When you have a rare talent at quarterback, injury scares come with the territory.
Me when Mahomes was in the tent. pic.twitter.com/afH198wsIH— Kent Swanson (@kent_swanson) September 9, 2019
Kansas City Chiefs quarterback Patrick Mahomes was forced to limp through the second half of a hot, humid, physical battle with the Jacksonville Jaguars on Sunday. You don’t want an injury like that on your ledger so early in the season — and if it happens, you just have to hope your quarterback won’t have to deal with it for the rest of the year.
Injury scares are possibly the only downside of the experience we’re having with Mahomes. It’s something we’ll have to accept for the remainder of what we hope is a very long career.
The injury scare — and the game-ending injury to Tyreek Hill — overshadowed what was a surgical performance for the reigning MVP.
Even before the injury, Mahomes wasn’t being forced to use his improvisational skills all that much. He was dominant from the pocket, finishing the game 25 of 33 for 378 yards and three touchdowns. All but 65 yards (and one of the touchdowns) came in a first half that was sharp — even by Mahomes’ standards. His passing yards output in the first half alone would rank as Alex Smith’s seventh-highest single-game total. It would be eighth on Matt Cassel’s list — and first on Dontari Poe’s.
Like last season, I’ll give you something good and something bad from Mahomes’ performance on Sunday. In a later article, I’ll show you something smart — and something special.
#SomethingGood Mahomes does a great job navigating front-side pressure, steps up and runs with his primary read in Kelce, keeping his eyes up through movement and delivering a perfect ball for a YAC opportunity. pic.twitter.com/Ftwxqvdu9n— Kent Swanson (@kent_swanson) September 10, 2019
Let’s start with simpler times — a play before the injury.
As I wrote this preseason, Mahomes looks more workmanlike than he did last year; he hasn’t had to lean on his uncommon abilities and creativity as much. Sunday’s performance was more surgical — and this play is a great example.
The Chiefs are running Travis Kelce underneath vertical routes from the boundary; he’s likely the primary read on this play. Kelce is lined up in a condensed formation to that side and can easily get across the field from there. Mahomes gives a play fake, feels the front side pressure and smartly steps up to the side of the field toward which Kelce is working. Now on the run, he then displays perfect accuracy with a throw over the tight end’s shoulder, which gives Kelce a great opportunity to make yards after the catch.

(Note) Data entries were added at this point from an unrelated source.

(** X18: one table that is not acceptable makes the construction of the
    SpeakerRemote raise.  The tables before it have had their connection
    attempt by then, one constructor call each; those after it are never
    looked at. *)
Theorem speakers_from_items_first_bad_aborts :
  forall (good : list (string * speaker_conf)) (n : string)
         (bad : speaker_conf) (rest : list (string * speaker_conf))
         (w : world),
    forallb (fun item => acceptable (snd item)) good = true ->
    acceptable bad = false ->
    exists e : exn,
      result_of (speakers_from_items (good ++ (n, bad) :: rest) w) = Raise e
      /\ count is_sp2
           (trace_of (speakers_from_items (good ++ (n, bad) :: rest) w))
         = List.length good.
Proof.
  induction good as [|[gn gconf] good IH]; intros n bad rest w Hok Hbad.
  - simpl app. rewrite speakers_from_items_cons.
    destruct (proj2 (from_config_returns_iff_acceptable n bad w) Hbad)
      as (e & He).
    rewrite He. exists e. split; reflexivity.
  - simpl in Hok. apply andb_true_iff in Hok. destruct Hok as [Hc Hrest].
    destruct (proj1 (from_config_returns_iff_acceptable gn gconf w) Hc)
      as (speaker & Hr & _ & Hcount).
    simpl app. rewrite speakers_from_items_cons.
    destruct (from_config gn gconf w) as [[r w1] tr1].
    unfold result_of, trace_of in Hr, Hcount; simpl in Hr, Hcount. subst r.
    destruct (IH n bad rest w1 Hrest Hbad) as (e & He & Hcounts).
    destruct (speakers_from_items (good ++ (n, bad) :: rest) w1)
      as [[r2 w2] tr2].
    unfold result_of, trace_of in He, Hcounts; simpl in He, Hcounts. subst r2.
    exists e. unfold result_of, trace_of; simpl.
    split; [reflexivity|]. now rewrite count_app, Hcount, Hcounts.
Qed.

End Config.

(** ** Looking for the Chromecast *)

Section Discovery.

Import Main.

Local Arguments String.append : simpl never.

Lemma find_absent (cast_name : string) (scan : list chromecast) :
  find (named cast_name) scan = None <-> absent cast_name scan = true.
Proof.
  unfold absent. induction scan as [|cc rest IH]; simpl.
  - split; reflexivity.
  - destruct (named cast_name cc); simpl.
    + split; discriminate.
    + exact IH.
Qed.

(** Read the other way round: a cast that the loop ended with is the
    first receiver of the name in the first scan that held one. *)
Lemma discover_found_inv :
  forall (cast_name : string) (scans : list (list chromecast))
         (cc : chromecast) (effects : list effect),
    discover cast_name scans = (Some cc, effects) ->
    exists (before : list (list chromecast)) (found : list chromecast)
           (later : list (list chromecast)),
      scans = before ++ found :: later
      /\ forallb (absent cast_name) before = true
      /\ find (named cast_name) found = Some cc
      /\ friendly_name cc = cast_name
      /\ tally is_scan effects = S (List.length before)
      /\ tally is_retry_warning effects = S (List.length before)
      /\ slept effects = 2 * Z.of_nat (S (List.length before)).
Proof.
  intros cast_name scans. induction scans as [|scan rest IH]; intros cc effects H.
  - discriminate H.
  - simpl in H.
    destruct (find (named cast_name) scan) as [hit|] eqn:Ef.
    + injection H as <- <-.
      exists [], scan, rest. repeat split; try reflexivity.
      * exact Ef.
      * apply find_some in Ef. destruct Ef as [_ Hn].
        now apply String.eqb_eq in Hn.
    + destruct (discover cast_name rest) as [cast effs] eqn:Ed.
      injection H as -> <-.
      destruct (IH cc effs eq_refl)
        as (before & found & later & Hs & Hb & Hf & Hn & Hscan & Hw & Hsl).
      exists (scan :: before), found, later. subst rest.
      repeat split; try assumption.
      * simpl. rewrite Hb. now rewrite (proj1 (find_absent _ _) Ef).
      * unfold tally in *. simpl. now rewrite Hscan.
      * unfold tally in *. simpl. now rewrite Hw.
      * change (slept _) with (2 + slept effs). rewrite Hsl.
        change (List.length (scan :: before)) with (S (List.length before)).
        lia.
Qed.

Lemma find_first (cast_name : string) (earlier rest : list chromecast)
    (cc : chromecast) :
  absent cast_name earlier = true ->
  friendly_name cc = cast_name ->
  find (named cast_name) (earlier ++ cc :: rest) = Some cc.
Proof.
  intros Ha Hn. unfold absent in Ha. apply negb_true_iff in Ha.
  induction earlier as [|x earlier IH]; simpl in *.
  - unfold named. rewrite Hn, String.eqb_refl. reflexivity.
  - apply orb_false_iff in Ha. destruct Ha as [Hx Hrest].
    rewrite Hx. exact (IH Hrest).
Qed.

(** X19: the loop ends with the first scan that holds a receiver of the
    name, and with the first such receiver of that scan for cast: when
    the scans before held none, and in this scan the receivers before it
    are not of the name, the loop returns it and makes none of the later
    scans.  It has then taken one turn per scan up to this one, and
    every turn, the one that found the receiver included, has logged
    that it connects, scanned, logged the retry warning and slept 2
    seconds; the line that it is connected comes last. *)
Theorem discover_takes_first_match :
  forall (cast_name : string) (before : list (list chromecast))
         (earlier : list chromecast) (cc : chromecast)
         (rest : list chromecast) (later : list (list chromecast)),
    forallb (absent cast_name) before = true ->
    absent cast_name earlier = true ->
    friendly_name cc = cast_name ->
    discover cast_name (before ++ (earlier ++ cc :: rest) :: later)
      = (Some cc,
         flat_map
           (fun _ =>
              [Log INFO ("Connecting to " ++ cast_name)%string;
               Scan;
               Log WARNING
                 "Could not connect to chromecast, retrying in 10 seconds";
               Sleep 2])
           (before ++ [earlier ++ cc :: rest])
         ++ [Log INFO ("Connected to " ++ cast_name)%string])
    /\ tally is_scan
         (snd (discover cast_name (before ++ (earlier ++ cc :: rest) :: later)))
       = S (List.length before)
    /\ tally is_retry_warning
         (snd (discover cast_name (before ++ (earlier ++ cc :: rest) :: later)))
       = S (List.length before)
    /\ slept
         (snd (discover cast_name (before ++ (earlier ++ cc :: rest) :: later)))
       = 2 * Z.of_nat (S (List.length before)).
Proof.
  intros cast_name before earlier cc rest later Hb He Hn.
  induction before as [|scan before IH].
  - simpl app. simpl discover.
    rewrite (find_first cast_name earlier rest cc He Hn).
    repeat split; reflexivity.
  - simpl in Hb. apply andb_true_iff in Hb. destruct Hb as [Hs Hb].
    apply find_absent in Hs.
    destruct (IH Hb) as (Hd & Hscan & Hw & Hsl).
    change ((scan :: before) ++ (earlier ++ cc :: rest) :: later)
      with (scan :: (before ++ (earlier ++ cc :: rest) :: later)).
    simpl discover. rewrite Hs.
    destruct (discover cast_name (before ++ (earlier ++ cc :: rest) :: later))
      as [cast effs].
    cbn [fst snd] in *.
    injection Hd as -> ->.
    change (List.length (scan :: before)) with (S (List.length before)).
    repeat split.
    + unfold tally in *. simpl in *. now rewrite Hscan.
    + unfold tally in *. simpl in *. now rewrite Hw.
    + match goal with |- slept ?l = _ =>
        change (slept l) with (2 + slept
          (flat_map
             (fun _ =>
                [Log INFO ("Connecting to " ++ cast_name)%string;
                 Scan;
                 Log WARNING
                   "Could not connect to chromecast, retrying in 10 seconds";
                 Sleep 2])
             (before ++ [earlier ++ cc :: rest])
           ++ [Log INFO ("Connected to " ++ cast_name)%string]))
      end.
      rewrite Hsl. lia.
Qed.
(** * Spade Edge: the ingest handler and its loggers, embedded in Rocq

    A shallow embedding of [requests/request_handler.go] and
    [loggers/s3.go].  Go strings and byte slices are lists of [ascii]
    bytes, [error] values are their messages, [nil] is [None].  A
    function that can panic returns in [go]; a method that updates the
    handler, the loggers or the request context is a function of the
    state [World] in the monad [M].

    What lies outside the repository (the [net], [strings], [encoding]
    packages of the Go library, [scoop_protocol/spade], [gologging]) is
    either a [Variable] of the section, or modelled from its documented
    behaviour where a property needs it to compute.  Metrics
    ([StatLogger.Inc]), timers and log lines are not observed by any
    property below and are left out. *)

From Stdlib Require Import ZArith NArith List Ascii String Bool Lia.
From Stdlib Require Import HexString.
Import ListNotations.

#[local] Open Scope Z_scope.
#[local] Open Scope list_scope.

(* ================================================================= *)
(** ** Go values *)

Definition bytes := list ascii.

(** A string literal as bytes. *)
Definition B (s : string) : bytes := list_ascii_of_string s.

(** [len(s)] *)
Definition len (s : bytes) : Z := Z.of_nat (List.length s).

(** [bytes.Equal], also [==] on strings. *)
Fixpoint bytes_Equal (a b : bytes) : bool :=
  match a, b with
  | [], [] => true
  | x :: a', y :: b' => Ascii.eqb x y && bytes_Equal a' b'
  | _, _ => false
  end.

(** Equality of two lists of byte strings. *)
Fixpoint elements_Equal (a b : list bytes) : bool :=
  match a, b with
  | [], [] => true
  | x :: a', y :: b' => bytes_Equal x y && elements_Equal a' b'
  | _, _ => false
  end.

(** [strings.HasPrefix] *)
Fixpoint HasPrefix (s prefix : bytes) {struct prefix} : bool :=
  match prefix, s with
  | [], _ => true
  | p :: prefix', x :: s' => Ascii.eqb x p && HasPrefix s' prefix'
  | _ :: _, [] => false
  end.

(** [strings.HasSuffix] *)
Definition HasSuffix (s suffix : bytes) : bool :=
  HasPrefix (rev s) (rev suffix).
(** C4: with a step decoder whose arg-max is the end token at every step,
    and [max_output_len > 2], [predict] does not return
    [start, end, pad, pad, ...]: it raises in the first step, for one
    image at the early-stop check and for any other number of images at
    the assignment of the tokens. *)
Theorem predict_end_decoder_raises
    (Image : Type) (shape0 : Image -> nat)
    (next_tokens : Image -> Torch.matrix -> result (list Z))
    (self : config) (x : Image) :
  (2 < max_output_len self)%nat ->
  (forall context,
     next_tokens x context = Ok (repeat (end_index self) (shape0 x))) ->
  predict Image shape0 next_tokens self x ≠
    Ok (repeat (start_index self :: end_index self ::
                repeat (pad_index self) (max_output_len self - 2)) (shape0 x)) /\
  exists e, predict Image shape0 next_tokens self x = Raise e.
Proof.
  intros Hlen _.
  destruct (predict_raises Image shape0 next_tokens self x) as [e He]; [lia|].
  rewrite He. split; [done|by exists e].
Qed.

Lemma predict_end_decoder_raises_witness :
  predict unit (fun _ => 1%nat) (fun _ _ => Ok [81%Z]) demo tt ≠
    Ok [[80; 81; 79]]%Z /\
  exists e, predict unit (fun _ => 1%nat) (fun _ _ => Ok [81%Z]) demo tt = Raise e.
Proof.
  apply (predict_end_decoder_raises unit (fun _ => 1%nat) (fun _ _ => Ok [81%Z]) demo tt).
  - simpl. lia.
  - reflexivity.
Defined.



End ReaderFacts.

(* ===================================================================== *)
(** ** Results on the metrics                                             *)
(* ===================================================================== *)

Module MetricsFacts.
Import Metrics.

(** *** Edit distance *)

Section Levenshtein.

Context {A : Type} `{EqDecision A}.
Implicit Types s t u v : list A.

Lemma levenshtein_nil_r s : levenshtein s [] = length s.
Proof. by destruct s. Qed.

Lemma levenshtein_cons_cons a b s t :
  levenshtein (a :: s) (b :: t) =
    Nat.min (Nat.min (S (levenshtein s (b :: t))) (S (levenshtein (a :: s) t)))
            (levenshtein s t + (if decide (a = b) then 0 else 1)).
Proof. done. Qed.

Lemma levenshtein_refl s : levenshtein s s = 0%nat.
Proof.
  induction s as [|a s IH]; [done|].
  rewrite levenshtein_cons_cons, IH. destruct (decide (a = a)); [lia|done].
Qed.

Lemma levenshtein_eq_0 s t : levenshtein s t = 0%nat -> s = t.
Proof.
  revert t. induction s as [|a s IH]; intros [|b t] Hd; try done.
  rewrite levenshtein_cons_cons in Hd.
  destruct (decide (a = b)) as [->|]; [|lia].
  f_equal. apply IH. lia.
Qed.

Lemma levenshtein_0_iff s t : levenshtein s t = 0%nat <-> s = t.
Proof. split; [apply levenshtein_eq_0|intros ->; apply levenshtein_refl]. Qed.

Lemma levenshtein_prefix_le u s t :
  (levenshtein (u ++ s) (u ++ t) <= levenshtein s t)%nat.
Proof.
  induction u as [|a u IH]; [done|]. simpl app.
  rewrite levenshtein_cons_cons. destruct (decide (a = a)); [lia|done].
Qed.

(** Replacing one symbol by a different one costs exactly one edit. *)
Lemma levenshtein_substitution u v (x y : A) :
  x ≠ y -> levenshtein (u ++ x :: v) (u ++ y :: v) = 1%nat.
Proof.
  intros Hxy.
  assert (Hle : (levenshtein (u ++ x :: v) (u ++ y :: v) <= 1)%nat).
  { etrans; [apply levenshtein_prefix_le|].
    rewrite levenshtein_cons_cons, levenshtein_refl.
    destruct (decide (x = y)); lia. }
  assert (Hne : levenshtein (u ++ x :: v) (u ++ y :: v) ≠ 0%nat).
  { intros Hd. apply levenshtein_eq_0, app_inv_head in Hd. congruence. }
  lia.
Qed.

End Levenshtein.

Example levenshtein_kitten_sitting :
  levenshtein (str "kitten") (str "sitting") = 3%nat.
Proof. reflexivity. Qed.

Example levenshtein_empty : levenshtein (str "") (str "abc") = 3%nat.
Proof. reflexivity. Qed.

Example split_runs : split (str "  the quick   fox ") = [str "the"; str "quick"; str "fox"].
Proof. reflexivity. Qed.

(** The distance only looks at which symbols are equal: it is the same
    for two pairs of sequences whose symbols correspond one to one. *)
Lemma levenshtein_rel {A B : Type} `{EqDecision A} `{EqDecision B}
    (R : A -> B -> Prop) (s t : list A) (s' t' : list B) :
  (forall a b a' b', R a a' -> R b b' -> a = b <-> a' = b') ->
  Forall2 R s s' -> Forall2 R t t' ->
  levenshtein s' t' = levenshtein s t.
Proof.
  intros HR Hs. revert t t'.
  induction Hs as [|a a' s s' Ha Hs IHs]; intros t t' Ht.
  - simpl. symmetry. by eapply Forall2_length.
  - induction Ht as [|b b' t t' Hb Ht IHt].
    + simpl. f_equal. symmetry. by eapply Forall2_length.
    + rewrite !levenshtein_cons_cons.
      rewrite IHt, (IHs (b :: t) (b' :: t')), (IHs t t'); [|done|by constructor].
      destruct (decide (a = b)) as [Hab|Hab], (decide (a' = b')) as [Hab'|Hab'];
        try done; exfalso.
      * by apply Hab', (HR a b a' b').
      * by apply Hab, (HR a b a' b').
Qed.

(** *** The result monad *)

Lemma mapM_Ok {A B : Type} (f : A -> result B) (l : list A) (k : list B) :
  mapM f l = Ok k <-> Forall2 (fun x y => f x = Ok y) l k.
Proof.
  revert k. induction l as [|x l IH]; intros k; simpl; unfold mret, result_ret.
  - split; [intros [= <-]; constructor | by inversion 1].
  - destruct (f x) as [y|e] eqn:Ef; simpl.
    + destruct (mapM f l) as [k'|e] eqn:El; simpl.
      * split.
        -- intros [= <-]. constructor; [done|by apply IH].
        -- inversion 1 as [|? y' ? k'' Hy Hk]; subst.
           apply IH in Hk. congruence.
      * split; [done|]. inversion 1 as [|? y' ? k'' Hy Hk]; subst.
        by apply IH in Hk.
    + split; [done|]. inversion 1; congruence.
Qed.

Lemma mapM_Ok_map {A B : Type} (f : A -> result B) (g : A -> B) (l : list A) :
  Forall (fun x => f x = Ok (g x)) l -> mapM f l = Ok (map g l).
Proof.
  intros Hl. apply mapM_Ok. induction Hl; simpl; by constructor.
Qed.

(** *** accuracy *)

Lemma count_true_le (t : list bool) : (count_true t <= length t)%nat.
Proof. apply length_filter. Qed.

Lemma count_true_zip_eqb_refl (l : list Z) :
  count_true (zip_with Z.eqb l l) = length l.
Proof.
  unfold count_true. induction l as [|v l IH]; [done|]. simpl.
  rewrite filter_cons, Z.eqb_refl. destruct (decide (true = true)); [|done].
  simpl. by rewrite IH.
Qed.

Lemma count_true_zip_eqb_none (p l : list Z) :
  Forall2 (fun a b => a ≠ b) p l -> count_true (zip_with Z.eqb p l) = 0%nat.
Proof.
  unfold count_true. induction 1 as [|a b p l Hab _ IH]; [done|]. simpl.
  rewrite filter_cons. apply Z.eqb_neq in Hab. rewrite Hab.
  by destruct (decide (false = true)).
Qed.
(* ===== verification/_CoqProject ===== *)
-Q . S2P
Prelude.v
GoStrings.v
Regex.v
Naming.v
Json.v
Visit.v
Api.v
Field.v
Substitute.v
Generator.v
Template.v
Parameters.v
Processor.v
Webhook.v
Storage.v
Discovery.v
Meta.v
Cluster.v
Request.v
RequestLogic.v
RequestProps.v
RequestRun.v
Controllers.v
GoHeap.v
DeepCopy.v
Codec.v
Wire.v
WebhookAlpha.v
OpenApi.v
OpenApiCore.v
OpenApiMeta.v
OpenApiVirt.v
OpenApiCdi.v
Manager.v
Client.v
ApiServer.v
OpenApiAll.v
TypedClient.v
Security.v
Fake.v
FakeProps.v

This is such a poised play from Mahomes. He is showing efficiency with his feet, smart decision-making and high-level execution — even when the play is breaking down. We know that in chaos, he can operate at a high level — and can use his rare talents to get himself out of a jam — but recognizing when he doesn’t have to do it is a skill in and of itself.
Just from the simplicity with which he operates in plays like this, he’s showing continued growth. If it continues, he’ll be able to avoid working in so much chaos — setting himself up for explosive plays (and fewer body blows) without missing out on big opportunities.
This wasn’t one of Mahomes’ best moments.
Andy Reid called a great play utilizing Tyreek Hill on a fake reverse into a sprint-out. On the run, Mahomes does a nice job holding the underneath defender and giving Kelce more space — but the execution stops there. The ball sails on him and it’s uncatchable. The Chiefs have to settle for a field goal.
This is the downside of the no-look pass. Every now and then, it won’t go as planned. This was just one of the plays you have to live with. By no means should he stop utilizing this special skill. You might be able to make the argument that he could’ve put eyes on Kelce late to see where he was throwing, but that would have given up some of the advantage.
Mahomes knows he missed one.
Mahomes certainly wants this one back, but I hope (sorry... I know) he’ll continue to utilize this ability. One mistake isn’t a reason to stop — and so far, the results of Mahomes’ no-look passes have been overwhelmingly positive.